Everyone is used to (but nobody likes) the way that petrol prices rise and fall through the week in a way that has less to do with the cost of production and more to do with increased demand and capacity to pay.
In Australia most mortgages have interest rates that can be raised (and more recently lowered) with no or little notice.
But the same grudging tolerance is not extended towards other products.
This Today I Found Out Story made me think of that.
It’s about a time when Coca-Cola trialled vending machines that had internal thermostats so that they could raise or lower their prices based on what would be understood to be people’s thirst.
It did not prove to be a popular measure.

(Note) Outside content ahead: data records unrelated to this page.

(** As many requests are unanswered as the state says: one while loading,
    none otherwise. *)
Lemma step_inFlight (env : PageEnv) (s : PageState) (x : Step) :
  co_inFlight (ps_coordinator s)
  = (if bool_decide (co_result (ps_coordinator s) = loading) then 1 else 0) ->
  co_inFlight (ps_coordinator (step env s x))
  = (if bool_decide (co_result (ps_coordinator (step env s x)) = loading)
     then 1 else 0).
Proof.
  destruct s as [v [r sent n]]; simpl. intros ->.
  destruct x as [e|f|resp]; simpl.
  - destruct e; simpl;
      unfold onCreate, newBranchDialog, forkDialog, update; simpl;
      destruct r; simpl; repeat (case_match; simpl); done.
  - done.
  - destruct r, resp; done.
Qed.

Lemma run_inFlight (env : PageEnv) (xs : list Step) (s : PageState) :
  co_inFlight (ps_coordinator s)
  = (if bool_decide (co_result (ps_coordinator s) = loading) then 1 else 0) ->
  co_inFlight (ps_coordinator (run env s xs))
  = (if bool_decide (co_result (ps_coordinator (run env s xs)) = loading)
     then 1 else 0).
Proof.
  revert s. induction xs as [|x xs IH]; intros s H; [done|].
  unfold run; simpl. apply IH. by apply step_inFlight.
Qed.

(** C4: on a page reached from its initial state whose update result is
    loading, submitting makes no call, neither dialog is rendered, and
    whatever the user does (submit again, edit, reset) until the backing
    store answers sends no commit request and leaves the one request in
    flight; at no time is more than one request in flight. *)
Theorem submit_while_loading_is_noop (env : PageEnv) (state : Value)
    (xs ys : list Step) :
  let s := run env (initialPage state) xs in
  co_result (ps_coordinator s) = loading ->
  forallb (fun y => negb (is_response y)) ys = true ->
  onCreate (innerProps env s) = []
  /\ newBranchDialog (innerProps env s) = None
  /\ forkDialog (innerProps env s) = None
  /\ co_sent (ps_coordinator (run env s ys)) = co_sent (ps_coordinator s)
  /\ co_result (ps_coordinator (run env s ys)) = loading
  /\ co_inFlight (ps_coordinator (run env s ys)) = 1
  /\ forall zs, co_inFlight (ps_coordinator (run env (initialPage state) zs)) <= 1.
Proof.
  intros s Hl Hys.
  assert (forall zs,
    co_inFlight (ps_coordinator (run env (initialPage state) zs))
    = (if bool_decide
            (co_result (ps_coordinator (run env (initialPage state) zs)) = loading)
       then 1 else 0)) as Hinv.
  { intros zs. by apply run_inFlight. }
  rewrite (run_loading env ys s Hl Hys).
  repeat split.
  - unfold onCreate; simpl. by rewrite Hl.
  - unfold newBranchDialog; simpl. by rewrite Hl.
  - unfold forkDialog; simpl. by rewrite Hl.
  - done.
  - unfold s. rewrite Hinv. fold s. by rewrite Hl.
  - intros zs. rewrite Hinv. case_bool_decide; lia.
Qed.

Perhaps it was simply before its time.
(When I used to drink soft-drink there was a vending machine that sold Coke Zero cheaper than anywhere else and I went out of my way to use it.)
A brief excerpt.

When asked how Coca-Cola as a company planned to take advantage of the amazing revelation that hot weather inexplicably also coincided with an increased demand for cold drinks, Ivester stated that they’d been developing a new line of vending machines that exploited this fact. Specifically, [then CEO Doug] Ivester explained that Coca-Cola had been experimenting with vending machines that contained a thermostat and simple software that would raise the price of the products within the machine once a certain temperature threshold had been reached. As Ivester himself would correctly point out during the interview, neither the technology nor the idea of raising the price of a product in times of great demand was a new concept, noting in regards to the latter that “the machine will simply make this process automatic”.

Read the whole article at Today I Found Out.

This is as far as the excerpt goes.